Carolynn Bernard, owner and operator of Bless Ewe Sheep Company feeds one of the sheep on her farm in Enumclaw on Aug. 17, 2021. Photo by Henry Stewart-Wood/Sound Publishing

Carolynn Bernard, owner and operator of Bless Ewe Sheep Company feeds one of the sheep on her farm in Enumclaw on Aug. 17, 2021. Photo by Henry Stewart-Wood/Sound Publishing

COVID, droughts put local sheep sanctuary in jeopardy

Owner Carolynn Bernard took to GoFundMe in hopes of raising money to make it through the winter.

Bless Ewe Sheep Company in Enumclaw, owned and operated by Carolynn Bernard, has been hit hard by the pandemic and the effects of climate change — putting her livelihood and the welfare of her sheep in jeopardy.

Droughts caused crop loss in Eastern Washington, which drove up the price of feed, which was only amplified by the pandemic’s disruption of the supply chain, Bernard said.

“I went through a few weeks where I couldn’t even get anything. There was no grain,” Bernard said. “Then when the grain came back, it went from being $13 a bag to $19 a bag, and that hit me hard.”

In addition to this, the heatwaves in Western Washington have killed acres of grass on which the sheep typically graze, meaning Bernard has had to spend more on feed, which has already risen in cost by 20% in some cases.

Bless Ewe Sheep Company has two primary streams of revenue: wool and breeding stock.
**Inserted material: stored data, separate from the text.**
(** Loading succeeds; each key asked for is stored with its row. *)
Lemma load_chunks_spec (chunks : list (list AuthCacheKey * Z)) (lo : Z) : Forall (fun cn => lo <= cn.2) chunks -> forall c,
  exists c', load_chunks read chunks c = (Done tt, c') /\ max_entries c' = max_entries c /\
  (size (entries c') <= size (entries c) + length (concat chunks.*1))%nat /\
  forall key, if decide (key ∈ concat chunks.*1)
    then exists e, entries c' !! key = Some e /\ ce_oauth e = stored key /\ lo + NEGATIVE_CACHE_TTL <= ce_expires_at e
    else entries c' !! key = entries c !! key.
Proof.
  induction 1 as [|[chunk now] chunks Hlo _ IH]; intros c; cbn [load_chunks fmap list_fmap concat].
  { exists c. split_and!; [done..|lia|]. intros key. by rewrite decide_False by apply not_elem_of_nil. }
  destruct (read_rows (remove_dups (ak_device_id <$> chunk))) as (rows & -> & Hrows). simpl in *.
  destruct (IH (load_chunk rows now chunk c)) as (c' & H1 & H2 & H3 & H4). exists c'. split_and!; [done| | |].
  - by rewrite H2, load_chunk_max.
  - rewrite length_app. pose proof (load_chunk_size rows now chunk c). lia.
  - intros key. specialize (H4 key). rewrite load_chunk_lookup in H4.
    destruct (decide (key ∈ concat chunks.*1)) as [Hin|Hin].
    + rewrite decide_True; [done|]. apply elem_of_app. by right.
    + destruct (decide (key ∈ chunk)) as [Hc|Hc].
      * rewrite decide_True by (apply elem_of_app; by left). eexists. split; [exact H4|].
        destruct (load_entry_stored chunk rows now key Hrows Hc). split; [done|lia].
      * rewrite decide_False; [done|]. by rewrite elem_of_app; intros [|].
Qed.
End Loads.

Lemma live_mono now t key c : now <= t -> live now key c = None -> live t key c = None.
Proof.
  unfold live. destruct (entries c !! key) as [e|]; simpl; [|done]. intros Ht.
  destruct (Z.ltb_spec now (ce_expires_at e)); [done|]. intros _. by rewrite (proj2 (Z.ltb_ge _ _)) by lia.
Qed.
Lemma cleanup_live now t key c : now <= t -> live t key (cleanup_expired now c) = live t key c.
Proof.
  intros Ht. unfold live, cleanup_expired. simpl. destruct (entries c !! key) as [e|] eqn:He.
  - destruct (decide (now < ce_expires_at e)) as [Hl|Hl].
    + by rewrite (map_lookup_filter_Some_2 _ _ key e) by done.
    + assert (filter (fun ke : AuthCacheKey * AuthCacheEntry => now < ce_expires_at ke.2) (entries c) !! key = None) as ->.
      { apply map_lookup_filter_None. right. intros e' He' Hl'. simpl in Hl'. rewrite He in He'. by simplify_eq. }
      simpl. by rewrite (proj2 (Z.ltb_ge _ _)) by lia.
  - assert (filter (fun ke : AuthCacheKey * AuthCacheEntry => now < ce_expires_at ke.2) (entries c) !! key = None) as ->;
      [|done]. apply map_lookup_filter_None. by left.
Qed.
Lemma cleanup_size now c : (size (entries (cleanup_expired now c)) <= size (entries c))%nat.
Proof. simpl. apply map_subseteq_size, map_filter_subseteq. Qed.
Lemma enforce_small `{!MapIter AuthCacheKey} now c :
  Z.of_nat (size (entries c)) <= max_entries c -> enforce_capacity now c = cleanup_expired now c.
Proof.
  intros Hs. unfold enforce_capacity. pose proof (cleanup_size now c) as Hc. unfold cleanup_expired in Hc. simpl in Hc.
  replace (Z.to_nat _) with 0%nat by (unfold cleanup_expired; simpl; lia). by rewrite take_0.
Qed.

(** The authorisation used is the stored one.  When the data base answers
    and the cache has room, a look-up of any devices, in any number and with
    repetitions, answers for each: a record not in the cache is read, and is
    the stored row if it is of the realm asked for; one in the cache is used
    while it has not expired, and is missing when it expires during the
    look-up. *)
Theorem auth_lookup_spec `{!MapIter AuthCacheKey} {E : Type} (read : list string -> outcome E (list GmvOauth))
    (db : string -> option GmvOauth) (lookups : list (string * string)) (t : LoadTimes) (c : DeviceAuthCache) :
  (forall ids, exists rows, read ids = Done rows /\ forall d, d ∈ ids -> oauth_by_device rows !! d = db d) ->
  t_start t <= t_locked t <= t_done t ->
  (forall i, t_locked t <= t_loaded t i <= t_done t /\ t_done t < t_loaded t i + NEGATIVE_CACHE_TTL) ->
  Z.of_nat (size (entries c)) + Z.of_nat (length lookups) <= max_entries c ->
  (get_or_load_many read lookups t c).1 = Done ((fun dr =>
     let key := {| ak_device_id := dr.1; ak_realm := dr.2 |} in
     match live (t_start t) key c with
     | None => stored db key
     | Some _ => mjoin (live (t_done t) key c)
     end) <$> lookups).
Proof.
  intros Hread Ht1 Ht2 Hroom. unfold get_or_load_many. destruct lookups as [|l0 ls]; [done|].
  set (lookups := l0 :: ls) in *. unfold sorted_missing.
  destruct (not_cached_spec (t_start t) (auth_keys lookups) c) as [N1 N2].
  destruct (not_cached (t_start t) (auth_keys lookups) c) as [missing0 c1]. cbn [fst snd] in N1, N2.
  set (missing1 := merge_sort key_le (remove_dups missing0)).
  destruct (not_cached_spec (t_locked t) missing1 c1) as [M1 M2].
  destruct (not_cached (t_locked t) missing1 c1) as [missing c2]. cbn [fst snd] in M1, M2.
  assert (keeps_live (t_locked t) c c2) as (K1 & K2 & K3) by (eapply keeps_live_trans; [|exact N2|exact M2]; lia).
  assert (forall key, key ∈ missing <-> key ∈ auth_keys lookups /\ live (t_start t) key c = None) as Hmissing.
  { intros key. rewrite M1, list_elem_of_filter. unfold missing1. rewrite merge_sort_Permutation, elem_of_remove_dups, N1.
    rewrite list_elem_of_filter. split; [tauto|]. intros [Hin Hn]. split_and!; try done.
    rewrite (proj2 (proj2 N2)) by lia. by apply (live_mono (t_start t)); [lia|]. }
  assert (length missing <= length lookups)%nat as Hlen.
  { rewrite M1. etrans; [apply length_filter|]. unfold missing1. rewrite merge_sort_Permutation.
    etrans; [apply submseteq_length, (NoDup_submseteq _ missing0); [apply NoDup_remove_dups|intros ?; apply elem_of_remove_dups]|].
    rewrite N1. etrans; [apply length_filter|]. unfold auth_keys. by rewrite length_fmap. }
  set (chunks := chunks_of (length missing) AUTH_DB_BATCH_LIMIT missing).
  assert ((zip chunks (t_loaded t <$> seq 0 (length chunks))).*1 = chunks) as Hzip.
  { apply fst_zip. by rewrite length_fmap, length_seq. }
  destruct (load_chunks_spec read db Hread (zip chunks (t_loaded t <$> seq 0 (length chunks)))
    (t_done t - NEGATIVE_CACHE_TTL + 1)) with (c := c2) as (c3 & L1 & L2 & L3 & L4).
  { apply Forall_forall. intros [ch n] Hin. apply elem_of_zip_r in Hin.
    apply list_elem_of_fmap in Hin as (i & -> & _). simpl. specialize (Ht2 i). lia. }
  assert (concat chunks = missing) as Hconcat by (apply concat_chunks; [unfold AUTH_DB_BATCH_LIMIT; lia|done]).
  rewrite Hzip, Hconcat in L3. rewrite L1.
  pose proof (map_subseteq_size _ _ K2). rewrite enforce_small by lia.
  destruct (cached_all _ _ _) as [rs c4] eqn:Hall. pose proof (cached_all_spec (t_done t) (auth_keys lookups)
    (cleanup_expired (t_done t) c3)) as Hrs. rewrite Hall in Hrs. cbn [fst] in *. subst rs. f_equal.
  unfold auth_keys at 1. rewrite <- list_fmap_compose. apply list_fmap_ext. intros i [d r] Hi. cbn [compose fst snd].
  set (key := {| ak_device_id := d; ak_realm := r |}). rewrite cleanup_live by lia.
  specialize (L4 key). rewrite Hzip, Hconcat in L4. specialize (Hmissing key).
  assert (key ∈ auth_keys lookups) as Hkey.
  { apply list_elem_of_fmap. exists (d, r). split; [done|]. by eapply list_elem_of_lookup_2. }
  destruct (live (t_start t) key c) as [v|] eqn:Hlive.
  - rewrite decide_False in L4 by naive_solver. unfold live at 1. rewrite L4. fold (live (t_done t) key c2).
    by rewrite K3 by lia.
  - rewrite decide_True in L4 by naive_solver. destruct L4 as (e & He & Ho & Hx). unfold live. rewrite He. simpl.
    rewrite (proj2 (Z.ltb_lt _ _)) by lia. done.
Qed.

(** The two ways of asking agree.  Whatever the cache holds, what the SIP
    stack is told about a device is what the password provider says: no
    password is asked exactly if none is required, a credential is the one
    stored, non-empty and under the device's name, and a device is refused
    exactly if it is forbidden; a disabled device and one without a record
    always are. *)
Theorem auth_policies_agree (now : Z) (device_id realm : string) (c : DeviceAuthCache) :
  let record := (get now device_id realm c).1 in
  let requirement := (requirement_for now device_id realm c).1 in
  let password := (password_for now device_id realm c).1 in
  match auth_result device_id realm record with
  | Bypass => requirement = Disabled /\ password = None
  | Credential user r secret =>
      requirement = Required /\ password = Some secret /\ user = device_id /\ r = realm /\ secret <> ""%string
  | NotFound | Reject => requirement = Forbidden /\ password = None
  end /\
  (record = None \/ (exists o, record = Some o /\ oa_status o = 0) -> requirement = Forbidden).
Proof.
  intros record requirement password. unfold record, requirement, password, requirement_for, password_for.
  destruct (get now device_id realm c) as [r c1]. cbn [fst snd]. unfold auth_result.
  destruct r as [o|]; simpl; [|done]. destruct (Z.eqb_spec (oa_status o) 0) as [H0|H0]; simpl; [done|].
  split.
  - destruct (Z.eqb_spec (oa_pwd_check o) 0) as [H1|H1]; simpl; [done|].
    destruct (nonempty_password (oa_pwd o)) as [secret|] eqn:Hs; [|done]. split_and!; try done. intros ->.
    unfold nonempty_password in Hs. destruct (oa_pwd o); simpl in Hs; [|done]. case_bool_decide; simplify_eq.
  - intros [|(o' & [= <-] & ?)]; done.
Qed.

Definition demo_oauth : GmvOauth := {|
  oa_device_id := "dev"; oa_domain_id := "dom"; oa_domain := "realm"; oa_pwd := Some "secret"; oa_pwd_check := 1;
  oa_alias := None; oa_status := 1; oa_heartbeat_sec := 60 |}.
Definition demo_db (d : string) : option GmvOauth := if bool_decide (d = "dev"%string) then Some demo_oauth else None.
Definition demo_read (ids : list string) : outcome unit (list GmvOauth) :=
  Done (if bool_decide ("dev"%string ∈ ids) then [demo_oauth] else []).
Lemma demo_read_rows ids : exists rows, demo_read ids = Done rows /\ forall d, d ∈ ids -> oauth_by_device rows !! d = demo_db d.
Proof.
  eexists. split; [done|]. intros d Hd. unfold demo_db. case_bool_decide as H1; case_bool_decide as H2; subst; try done.
  change (oauth_by_device [demo_oauth]) with (<["dev"%string := demo_oauth]> (∅ : gmap string GmvOauth)).
  by rewrite lookup_insert_ne.
Qed.

Lemma auth_lookup_spec_witness :
  let t := {| t_start := 0; t_locked := 1; t_loaded := fun _ => 2; t_done := 3 |} in
  (get_or_load_many demo_read [("dev", "realm"); ("dev", "other"); ("nobody", "realm")]%string t DeviceAuthCache_default).1
  = Done [Some demo_oauth; None; None].
Proof.
  intros t. rewrite (auth_lookup_spec demo_read demo_db _ t DeviceAuthCache_default demo_read_rows); [by vm_compute|..].
  - simpl. lia.
  - intros i. simpl. unfold NEGATIVE_CACHE_TTL. lia.
  - by vm_compute.
Defined.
Bernard said the pandemic has affected both revenue streams.

“Normally I have a whole bunch of people who come on shearing days and I will sell 50% of my fleece off the back of the sheep, but because of the pandemic, nobody’s been coming,” Bernard said. “So I have a backlog and there’s only so long that the wool can be stored without degrading.”

Around 40% of the wool Bless Ewe sold was to three companies across the country in Ohio, Texas and North Carolina. All three went out of business during the pandemic, Bernard said.

A major source of customers for breeding stock is the Washington State Fair in Puyallup, which was closed last year due to the pandemic.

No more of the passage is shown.